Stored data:
Definition validate_tool_request_boundary (request : ToolRequest) : option GuardResult :=
  let required_result := validate_tool_request_required_fields request in
  if negb (gr_ok required_result) then Some required_result else
  let? kind := tr_invocation_kind request else None in
  let raw_kind := tool_invocation_kind_value kind in
  if (raw_kind <? tool_invocation_kind_value ToolInvocationKind.InformationQuery)
     || (tool_invocation_kind_value ToolInvocationKind.Diagnostic <? raw_kind)
  then Some (guard_fail "invocation_kind value is outside the known enum range") else
  let? tool_call_id := tr_tool_call_id request else None in
  let? request_id := tr_request_id request else None in
  if bool_decide (tool_call_id = request_id)
  then Some (guard_fail "tool_call_id must not equal request_id because call identity and request identity are layered separately") else
  Some (guard_pass "tool request boundary validation passed").

Definition validate_request_budget (budget : RuntimeBudget) : GuardResult :=
  if present_and_zero (rb_max_tokens budget)
  then guard_fail "runtime_budget.max_tokens must be positive when present" else
  if present_and_zero (rb_max_turns budget)
  then guard_fail "runtime_budget.max_turns must be positive when present" else
  if present_and_zero (rb_max_tool_calls budget)
  then guard_fail "runtime_budget.max_tool_calls must be positive when present" else
  if present_and_zero (rb_max_latency_ms budget)
  then guard_fail "runtime_budget.max_latency_ms must be positive when present" else
  if present_and_zero (rb_max_replan_count budget)
  then guard_fail "runtime_budget.max_replan_count must be positive when present" else
  guard_pass "".

Definition validate_tool_request_field_rules (request : ToolRequest) : option GuardResult :=
  let? boundary_result := validate_tool_request_boundary request else None in
  if negb (gr_ok boundary_result) then Some boundary_result else
  if present_but_empty (tr_goal_id request)
  then Some (guard_fail "goal_id must be non-empty when present") else
  if present_but_empty (tr_worker_task_id request)
  then Some (guard_fail "worker_task_id must be non-empty when present") else
  if present_but_empty (tr_idempotency_key request)
  then Some (guard_fail "idempotency_key must be non-empty when present") else
  if present_and_zero (tr_timeout_ms request)
  then Some (guard_fail "timeout_ms must be positive when present") else
  let budget_result :=
    validate_request_budget (default empty_runtime_budget (tr_runtime_budget request)) in
  if negb (gr_ok budget_result) then Some budget_result else
  let tags_result := validate_list "tags" (tr_tags request) in
  if negb (gr_ok tags_result) then Some tags_result else
  Some (guard_pass "tool request field rules validation passed").

(** ** Descriptors *)

Definition validate_tool_descriptor_required_fields (descriptor : ToolDescriptor) : GuardResult :=
  if negb (has_non_empty_value (td_tool_name descriptor))
  then guard_fail "tool_name is required and must be non-empty" else
  if unset ToolCategory.Unspecified (td_category descriptor)
  then guard_fail "category is required and must not be Unspecified" else
  guard_pass "all required tool descriptor fields present".

Definition tier_outside (tier : option ToolCapabilityTier) : bool :=
  match tier with
  | Some tier =>
      (tool_capability_tier_value tier <? tool_capability_tier_value ToolCapabilityTier.Stable)
      || (tool_capability_tier_value ToolCapabilityTier.Internal <? tool_capability_tier_value tier)
  | None => false
  end.

Definition validate_tool_descriptor_field_rules (descriptor : ToolDescriptor)
    : option GuardResult :=
  let required_result := validate_tool_descriptor_required_fields descriptor in
  if negb (gr_ok required_result) then Some required_result else
  let? category := td_category descriptor else None in
  let raw_category := tool_category_value category in
  if (raw_category <? tool_category_value ToolCategory.Information)
     || (tool_category_value ToolCategory.Diagnostic <? raw_category)
  then Some (guard_fail "category value is outside the known enum range") else
  if tier_outside (td_capability_tier descriptor)
  then Some (guard_fail "capability_tier value is outside the known enum range") else
  if present_but_empty (td_display_name descriptor)
  then Some (guard_fail "display_name must be non-empty when present") else
  if present_and_zero (td_default_timeout_ms descriptor)
  then Some (guard_fail "default_timeout_ms must be positive when present") else
  if present_but_empty (td_input_schema_ref descriptor)
  then Some (guard_fail "input_schema_ref must be non-empty when present") else
  if present_but_empty (td_output_schema_ref descriptor)
  then Some (guard_fail "output_schema_ref must be non-empty when present") else
  if present_but_empty (td_version descriptor)
  then Some (guard_fail "version must be non-empty when present") else
  let scopes_result := validate_list "required_scopes" (td_required_scopes descriptor) in
  if negb (gr_ok scopes_result) then Some scopes_result else
  let tags_result := validate_list "tags" (td_tags descriptor) in
  if negb (gr_ok tags_result) then Some tags_result else
  Some (guard_pass "tool descriptor field rules validation passed").

(** ** Calls *)

Definition validate_tool_ir_required_fields (tool_ir : ToolIR) : GuardResult :=
  if negb (has_non_empty_value (ir_request_id tool_ir))
  then guard_fail "request_id is required and must be non-empty" else
  if negb (has_non_empty_value (ir_tool_call_id tool_ir))
  then guard_fail "tool_call_id is required and must be non-empty" else
  if negb (has_non_empty_value (ir_tool_name tool_ir))
  then guard_fail "tool_name is required and must be non-empty" else
  if unset ToolIROperation.Unspecified (ir_operation tool_ir)
  then guard_fail "operation is required and must not be Unspecified" else
  if negb (has_non_empty_value (ir_normalized_arguments tool_ir))
  then guard_fail "normalized_arguments is required and must be non-empty" else
  if unset ToolIRRoute.Unspecified (ir_route tool_ir)
  then guard_fail "route is required and must not be Unspecified" else
  guard_pass "all required tool IR fields present".

Definition priority_outside (priority : option ToolIRPriority) : bool :=
  match priority with
  | Some priority =>
      (tool_ir_priority_value priority <? tool_ir_priority_value ToolIRPriority.Low)
      || (tool_ir_priority_value ToolIRPriority.Urgent <? tool_ir_priority_value priority)
  | None => false
  end.

Definition validate_tool_ir_field_rules (tool_ir : ToolIR) : option GuardResult :=
  let required_result := validate_tool_ir_required_fields tool_ir in
  if negb (gr_ok required_result) then Some required_result else
  let? operation := ir_operation tool_ir else None in
  let raw_operation := tool_ir_operation_value operation in
  if (raw_operation <? tool_ir_operation_value ToolIROperation.Invoke)
     || (tool_ir_operation_value ToolIROperation.ValidateOnly <? raw_operation)
  then Some (guard_fail "operation value is outside the known enum range") else
  let? route := ir_route tool_ir else None in
  let raw_route := tool_ir_route_value route in
  if (raw_route <? tool_ir_route_value ToolIRRoute.LocalTool)
     || (tool_ir_route_value ToolIRRoute.MCPRemote <? raw_route)
  then Some (guard_fail "route value is outside the known enum range") else
  if priority_outside (ir_priority tool_ir)
  then Some (guard_fail "priority value is outside the known enum range") else
  let? tool_call_id := ir_tool_call_id tool_ir else None in
  let? request_id := ir_request_id tool_ir else None in
  if bool_decide (tool_call_id = request_id)
  then Some (guard_fail "tool_call_id must not equal request_id because call identity and request identity are layered separately") else
  if present_and_zero (ir_timeout_ms tool_ir)
  then Some (guard_fail "timeout_ms must be positive when present") else
  if present_but_empty (ir_idempotency_key tool_ir)
  then Some (guard_fail "idempotency_key must be non-empty when present") else
  if present_but_empty (ir_goal_id tool_ir)
  then Some (guard_fail "goal_id must be non-empty when present") else
  if present_but_empty (ir_worker_task_id tool_ir)
  then Some (guard_fail "worker_task_id must be non-empty when present") else
  Some (guard_pass "tool IR field rules validation passed").

(** ** Results *)

Definition validate_tool_result_required_fields (result : ToolResult) : GuardResult :=
  if negb (has_non_empty_value (tres_request_id result))
  then guard_fail "request_id is required and must be non-empty" else
  if negb (has_non_empty_value (tres_tool_call_id result))
  then guard_fail "tool_call_id is required and must be non-empty" else
  if negb (has_non_empty_value (tres_tool_name result))
  then guard_fail "tool_name is required and must be non-empty" else
  if bool_decide (tres_success result = None) then guard_fail "success is required" else
  if missing_or_non_positive (tres_completed_at result)
  then guard_fail "completed_at is required and must be a positive timestamp" else
  guard_pass "all required tool result fields present".

(** The success flag against the payload and the error. *)
Definition validate_outcome (result : ToolResult) : option GuardResult :=
  let? success := tres_success result else None in
  if success && negb (has_non_empty_value (tres_payload result))
  then Some (guard_fail "payload is required and must be non-empty when success is true") else
  if success && negb (bool_decide (tres_error result = None))
  then Some (guard_fail "error must not be present when success is true") else
  if negb success && bool_decide (tres_error result = None)
  then Some (guard_fail "error must be present when success is false") else
  Some (guard_pass "tool result boundary validation passed").

Definition validate_tool_result_boundary (result : ToolResult) : option GuardResult :=
  let required_result := validate_tool_result_required_fields result in
  if negb (gr_ok required_result) then Some required_result else
  let? tool_call_id := tres_tool_call_id result else None in
  let? request_id := tres_request_id result else None in
  if bool_decide (tool_call_id = request_id)
  then Some (guard_fail "tool_call_id must not equal request_id because execution identity and request identity are layered separately") else
  if present_and_non_positive (tres_duration_ms result)
  then Some (guard_fail "duration_ms must be positive when present") else
  validate_outcome result.

Definition validate_tool_result_field_rules (result : ToolResult) : option GuardResult :=
  let? boundary_result := validate_tool_result_boundary result else None in
  if negb (gr_ok boundary_result) then Some boundary_result else
  if present_but_empty (tres_payload result)
  then Some (guard_fail "payload must be non-empty when present") else
  if present_but_empty (tres_goal_id result)
  then Some (guard_fail "goal_id must be non-empty when present") else
  if present_but_empty (tres_worker_task_id result)
  then Some (guard_fail "worker_task_id must be non-empty when present") else
  let side_effects_result := validate_list "side_effects" (tres_side_effects result) in
  if negb (gr_ok side_effects_result) then Some side_effects_result else
  let tags_result := validate_list "tags" (tres_tags result) in
  if negb (gr_ok tags_result) then Some tags_result else
  Some (guard_pass "tool result field rules validation passed").

(** ** What the guards admit *)

Definition named_items (items : option (list string)) : Prop :=
  forall l, items = Some l -> l <> [] /\ NoDup l /\ ("" ∉ l).

Lemma validate_items_ok field l :
  gr_ok (validate_items field l) = true <-> NoDup l /\ ("" ∉ l).
Proof.
  induction l as [|item rest IH]; simpl.
  { split; [|done]. intros _. split; [constructor|by intros ?%elem_of_nil]. }
  rewrite !guard_test, IH, NoDup_cons, not_elem_of_cons, is_empty_false.
  assert (existsb (fun probe => bool_decide (item = probe)) rest = false <-> item ∉ rest) as ->;
    [|split; [intros (H1 & H2 & H3 & H4)|intros ((H1 & H2) & H3 & H4)]; by split_and!].
  rewrite <-not_true_iff_false, existsb_exists, list_elem_of_In.
  setoid_rewrite bool_decide_eq_true. naive_solver.
Qed.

Exercise brief:
Your output should consist solely of the lines from the beginning of the entries through the line containing "ToolInvocationKind.Diagnostic <? raw_kind)", reproduced exactly.

Output of the task:
Definition validate_tool_request_boundary (request : ToolRequest) : option GuardResult :=
  let required_result := validate_tool_request_required_fields request in
  if negb (gr_ok required_result) then Some required_result else
  let? kind := tr_invocation_kind request else None in
  let raw_kind := tool_invocation_kind_value kind in
  if (raw_kind <? tool_invocation_kind_value ToolInvocationKind.InformationQuery)
     || (tool_invocation_kind_value ToolInvocationKind.Diagnostic <? raw_kind)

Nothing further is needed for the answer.